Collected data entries
(* ===== verification/AgentProperties.v ===== *)
(** * Properties of the agent

    The agent implements the environment the loop expects: its state reflects
    the event protocol, so that after a run it is idle and its transcript has
    grown by exactly what the run announced. *)

From stdpp Require Import base list strings.
From Stdlib Require Import ZArith Lia.
From S2P Require Import Prelude SessionTypes Numbers SessionContext Compaction CompactionProperties Retry Summary.
From S2P Require Import AgentLoop AgentLoopSpec AgentLoopRules AgentLoopTurns AgentLoopTermination AgentLoopProperties.
From S2P Require Import Agent.

(** An agent without a run. *)
Definition idle {W} (a : Agent W) : Prop :=
  ag_activeRun a = None /\ as_isStreaming (ag_state a) = false /\ as_streamingMessage (ag_state a) = None /\
  as_pendingToolCalls (ag_state a) = [].

(** What a hook may do to an agent: anything but touch the transcript and the
    runtime state of a run, start or finish a run, or undo an abort. *)
Definition same_run {W} (a a' : Agent W) : Prop :=
  match ag_activeRun a with
  | None => ag_activeRun a' = None
  | Some stop => exists stop', ag_activeRun a' = Some stop' /\ (stop = true -> stop' = true)
  end.

Definition keeps_run {W} (a a' : Agent W) : Prop :=
  same_run a a' /\ as_messages (ag_state a') = as_messages (ag_state a) /\
  as_isStreaming (ag_state a') = as_isStreaming (ag_state a) /\
  as_streamingMessage (ag_state a') = as_streamingMessage (ag_state a) /\
  as_pendingToolCalls (ag_state a') = as_pendingToolCalls (ag_state a).

(** The agent's state against the protocol state and the messages announced. *)
Definition reflects {W} (base : list AgentMessage) (p : Protocol) (ms : list AgentMessage) (a : Agent W) : Prop :=
  ag_activeRun a <> None /\ as_messages (ag_state a) = base ++ ms /\ as_streamingMessage (ag_state a) = pr_message p /\
  forall i, i ∈ as_pendingToolCalls (ag_state a) -> i ∈ pr_tools p.

Definition agent_contract {W} (base : list AgentMessage) : Contract (Agent W) :=
  {| c_hook := keeps_run; c_run := same_run; c_reflects := reflects base |}.

Section Relations.
Context {W : Type}.
Implicit Types a b c : Agent W.

Lemma same_run_refl a : same_run a a.
Proof. unfold same_run. destruct (ag_activeRun a) as [s|]; [by exists s|done]. Qed.

Lemma same_run_trans a b c : same_run a b -> same_run b c -> same_run a c.
Proof.
  unfold same_run. destruct (ag_activeRun a) as [s|].
  - intros (s' & -> & Hs) (s'' & -> & Hs'). eauto.
  - by intros ->.
Qed.

Lemma keeps_run_refl a : keeps_run a a.
Proof. by split; [apply same_run_refl|]. Qed.

Lemma keeps_run_trans a b c : keeps_run a b -> keeps_run b c -> keeps_run a c.
Proof.
  intros (H1 & H2 & H3 & H4 & H5) (H1' & H2' & H3' & H4' & H5').
  split; [by eapply same_run_trans|]. split; [congruence|]. split; [congruence|]. split; congruence.
Qed.

(** The methods and hooks of the agent are such hooks. *)
Lemma perform_keeps a call : keeps_run a (perform a call).
Proof.
  destruct call; try apply keeps_run_refl; split; try done; unfold same_run; simpl; unfold abort;
    destruct (ag_activeRun a) as [s|] eqn:Ha; simpl; rewrite ?Ha; eauto.
Qed.

Lemma performs_keep calls a : keeps_run a (foldl perform a calls).
Proof.
  revert a. induction calls as [|c calls IH]; intros a; [apply keeps_run_refl|].
  eapply keeps_run_trans; [apply perform_keeps|apply IH].
Qed.

Lemma with_world_keeps a w : keeps_run a (with_world a w).
Proof. split; [exact (same_run_refl a)|done]. Qed.

Lemma notify_keeps event a (listener : Listener) : keeps_run a (notify event a listener).
Proof.
  unfold notify. destruct (listener event _ _) as [w calls].
  eapply keeps_run_trans; [apply (with_world_keeps a w)|apply performs_keep].
Qed.

Lemma notifies_keep event listeners a : keeps_run a (foldl (notify event) a listeners).
Proof.
  revert a. induction listeners as [|l listeners IH]; intros a; [apply keeps_run_refl|].
  eapply keeps_run_trans; [apply notify_keeps|apply IH].
Qed.

Lemma reflects_keeps base p ms a b : keeps_run a b -> reflects base p ms a -> reflects base p ms b.
Proof.
  intros (Hr & Hm & _ & Hs & Hp) (Ha & Hms & Hst & Ht). unfold reflects. rewrite Hm, Hs, Hp.
  split; [|done]. unfold same_run in Hr. destruct (ag_activeRun a); [|done]. destruct Hr as (s & -> & _). done.
Qed.

(** An event of the protocol keeps the agent in step with it. *)
Lemma reduce_reflects base p event p' ms a :
  protocol_step p event p' -> reflects base p ms a ->
  reflects base p' (ms ++ announced event) (with_state a (reduce_event event (ag_state a))).
Proof.
  intros Hstep (Ha & Hm & Hs & Ht). unfold reflects, announced.
  destruct Hstep as [| |m|m m' ev|m m' Hf|i name args tools tools' Hp|i name args partial tools Hi|i name r e tools tools' Hp|m r|l];
    simpl in *; rewrite ?app_nil_r; (split; [done|]).
  all: try done.
  - by rewrite Hm, app_assoc.
  - split; [done|]. split; [done|]. intros x Hx. rewrite Hp. apply elem_of_set_add in Hx as [->|Hx]; [by left|right; by apply Ht].
  - split; [done|]. split; [done|]. intros x Hx. apply list_elem_of_In, filter_In in Hx as [Hx Hn].
    apply list_elem_of_In in Hx. apply Ht in Hx. rewrite Hp in Hx. apply elem_of_cons in Hx as [->|Hx]; [|done].
    by rewrite bool_decide_true in Hn.
  - by destruct m as [[]| | | |].
Qed.
End Relations.

(** ** The contract *)

Section Runs.
Context {W X : Type}.
Context (error_text : X -> jstring).
Context (listeners : list (Listener (W := W))) (now : W -> W * Z) (schedule : W -> nat -> W * nat).
Context (validateToolArguments : AgentTool (Agent W) X -> ToolCall -> Result X json).

#[local] Instance the_env : AgentEnv (Agent W) := agent_env listeners now schedule.

Lemma sink_reflects base p event p' ms (a : Agent W) :
  protocol_step p event p' -> reflects base p ms a ->
  same_run a (sink a event) /\ reflects base p' (ms ++ announced event) (sink a event).
Proof.
  intros Hstep Hr. simpl. unfold processEvents. pose proof (reduce_reflects base _ _ _ _ _ Hstep Hr) as Hr'.
  destruct Hr as (Ha & _). simpl in *. destruct (ag_activeRun a) as [s|] eqn:Hs; [|done]. simpl.
  pose proof (notifies_keep event listeners (with_state a (reduce_event event (ag_state a)))) as Hk. split.
  - destruct Hk as [Hk _]. unfold same_run in *. simpl in Hk. by rewrite Hs in Hk |- *.
  - by eapply reflects_keeps.
Qed.

Lemma agent_env_ok base : env_ok (agent_contract base).
Proof.
  constructor; simpl.
  - intros a. apply same_run_refl.
  - intros a b c. apply same_run_trans.
  - by intros a b [Hk _].
  - apply sink_reflects.
  - intros p ms a b. apply reflects_keeps.
  - intros a. destruct (now (ag_world a)) as [w t]. apply (with_world_keeps a w).
  - intros a n. destruct (schedule (ag_world a) n) as [w t]. apply (with_world_keeps a w).
Qed.

Lemma abort_stays (a b : Agent W) : same_run a b -> aborted a = true -> aborted b = true.
Proof.
  unfold same_run. simpl. destruct (ag_activeRun a) as [s|]; [|done]. intros (s' & -> & Hs). by simpl.
Qed.

(** Hooks, tools and streams that keep the run. *)
Record hooks_ok (hooks : Hooks (W := W) (X := X)) : Prop := {
  hok_tools : Forall (tool_ok keeps_run) (hk_tools hooks);
  hok_streams : streams_ok keeps_run (hk_streamFunction hooks);
  hok_convertToLlm : match hk_convertToLlm hooks with Some f => forall l, call_ok keeps_run any (f l) | None => True end;
  hok_transformContext : optional_ok keeps_run any (hk_transformContext hooks);
  hok_getApiKey : optional_ok keeps_run any (hk_getApiKey hooks);
  hok_shouldStopAfterTurn : optional_ok keeps_run any (hk_shouldStopAfterTurn hooks);
  hok_prepareNextTurn : match hk_prepareNextTurn hooks with
                        | Some f => call_ok keeps_run (update_ok keeps_run) f
                        | None => True
                        end;
  hok_prepareNextTurnWithContext : optional_ok keeps_run (update_ok keeps_run) (hk_prepareNextTurnWithContext hooks);
  hok_prepareInitialTurn : optional_ok keeps_run (update_ok keeps_run) (hk_prepareInitialTurnWithContext hooks);
  hok_onSteeringBatch : optional_ok keeps_run any (hk_onSteeringBatch hooks);
  hok_beforeToolCall : match hk_beforeToolCall hooks with
                       | Some f => forall m c j x, call_ok keeps_run any (f m c j x)
                       | None => True
                       end;
  hok_afterToolCall : match hk_afterToolCall hooks with
                      | Some f => forall m c j r b x, call_ok keeps_run any (f m c j r b x)
                      | None => True
                      end;
  hok_resolveToolAvailability : match hk_resolveToolAvailability hooks with
                                | Some f => forall n x, call_ok keeps_run any (f n x)
                                | None => True
                                end;
  hok_onToolBatchCompleted : match hk_onToolBatchCompleted hooks with
                             | Some f => forall l c e, context_ok keeps_run c ->
                                           keeps_run e (f l c e).1.1 /\ context_ok keeps_run (f l c e).1.2
                             | None => True
                             end }.

Lemma polls_keep (a : Agent W) : keeps_run a (poll_steering (X := X) a).1 /\ keeps_run a (poll_followUps (X := X) a).1.
Proof.
  unfold poll_steering, poll_followUps.
  split; [destruct (ag_skipPoll a); [|destruct (drain (ag_steeringQueue a)) as [q l]]|destruct (drain (ag_followUpQueue a)) as [q l]];
    (split; [exact (same_run_refl a)|done]).
Qed.

(** The configuration handed to the loop keeps the contract. *)
Lemma loop_config_ok hooks a : hooks_ok hooks -> config_ok keeps_run (createLoopConfig hooks a).
Proof.
  intros []. constructor; simpl; try done.
  - intros l. destruct (hk_convertToLlm hooks); [done|]. intros e. by split; [apply keeps_run_refl|].
  - destruct (hk_prepareNextTurnWithContext hooks); [done|]. destruct (hk_prepareNextTurn hooks); [|done].
    by intros _.
  - intros e _. apply polls_keep.
  - intros e _. apply polls_keep.
Qed.

(** ** Whole operations *)

Definition transcript (a : Agent W) : list AgentMessage := as_messages (ag_state a).

Lemma keeps_active (a b : Agent W) : keeps_run a b -> ag_activeRun a <> None -> ag_activeRun b <> None /\ transcript b = transcript a.
Proof.
  intros (Hr & Hm & _) Ha. split; [|done]. unfold same_run in Hr. destruct (ag_activeRun a); [|done].
  by destruct Hr as (s & -> & _).
Qed.

(** While a run is active the transcript grows by the announced messages. *)
Lemma sink_messages (a : Agent W) event :
  ag_activeRun a <> None ->
  ag_activeRun (sink a event) <> None /\ transcript (sink a event) = transcript a ++ announced event.
Proof.
  intros Ha. simpl. unfold processEvents. simpl. destruct (ag_activeRun a) as [s|] eqn:Hs; [|done]. simpl.
  destruct (keeps_active _ _ (notifies_keep event listeners (with_state a (reduce_event event (ag_state a))))) as [H1 H2];
    [simpl; by rewrite Hs|]. split; [done|]. rewrite H2. unfold transcript, announced. simpl.
  destruct event as [| | |[[]| | | |] ?| | | | | |]; simpl; by rewrite ?app_nil_r.
Qed.

Lemma sinks_messages events : forall a : Agent W,
  ag_activeRun a <> None -> transcript (foldl sink a events) = transcript a ++ ended_messages events.
Proof.
  induction events as [|event events IH]; intros a Ha; [unfold ended_messages; simpl; by rewrite app_nil_r|].
  destruct (sink_messages a event Ha) as [H1 H2]. change (foldl sink a (event :: events)) with (foldl sink (sink a event) events).
  rewrite (IH _ H1), H2, <- app_assoc. f_equal.
  unfold ended_messages, announced. simpl. by destruct (ended_message event).
Qed.

(** The messages of a failed run end with the failure, which says what was thrown
    and whether the run was aborted. *)
Lemma failure_recorded text stop (a : Agent W) :
  ag_activeRun a <> None ->
  let (a', failure) := handleRunFailure listeners now schedule text stop a in
  transcript a' = transcript a ++ [assistant failure] /\ asst_errorMessage failure = Some text /\
  asst_stopReason failure = if stop then SR_aborted else SR_error.
Proof.
  intros Ha. unfold handleRunFailure. pose proof (ok_clock _ (agent_env_ok []) a) as Hc.
  change (clock_now a) with (clock_now (AgentEnv := the_env) a).
  destruct (clock_now a) as [a1 t]. destruct (keeps_active _ _ Hc Ha) as [H1 H2].
  cbn [fst snd] in *. by rewrite (sinks_messages _ a1 H1), H2.
Qed.

(** The operations that start a run. *)
Inductive Operation := Op_prompt (input : PromptInput) | Op_continue | Op_resume.

Definition operate (fuel : nat) (hooks : Hooks) (op : Operation) (a : Agent W) : Agent W * RunResult :=
  match op with
  | Op_prompt input => prompt error_text listeners now schedule validateToolArguments fuel hooks input a
  | Op_continue => continue_ error_text listeners now schedule validateToolArguments fuel hooks a
  | Op_resume => resumePendingToolCalls error_text listeners now schedule validateToolArguments fuel hooks a
  end.

(** The messages a queue gives out: all of them, or the first. *)
Definition taken (q : PendingMessageQueue) : list AgentMessage :=
  match pq_mode q with QM_all => pq_messages q | QM_one_at_a_time => take 1 (pq_messages q) end.

(** The transcript ends with an answer. *)
Definition answered_last (a : Agent W) : Prop := exists m, last (transcript a) = Some (assistant m).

GOAL OF THE EXERCISE:
Your answer should be a number only: the count of lines above in which the string "change" appears.

WRITTEN SOLUTION:
2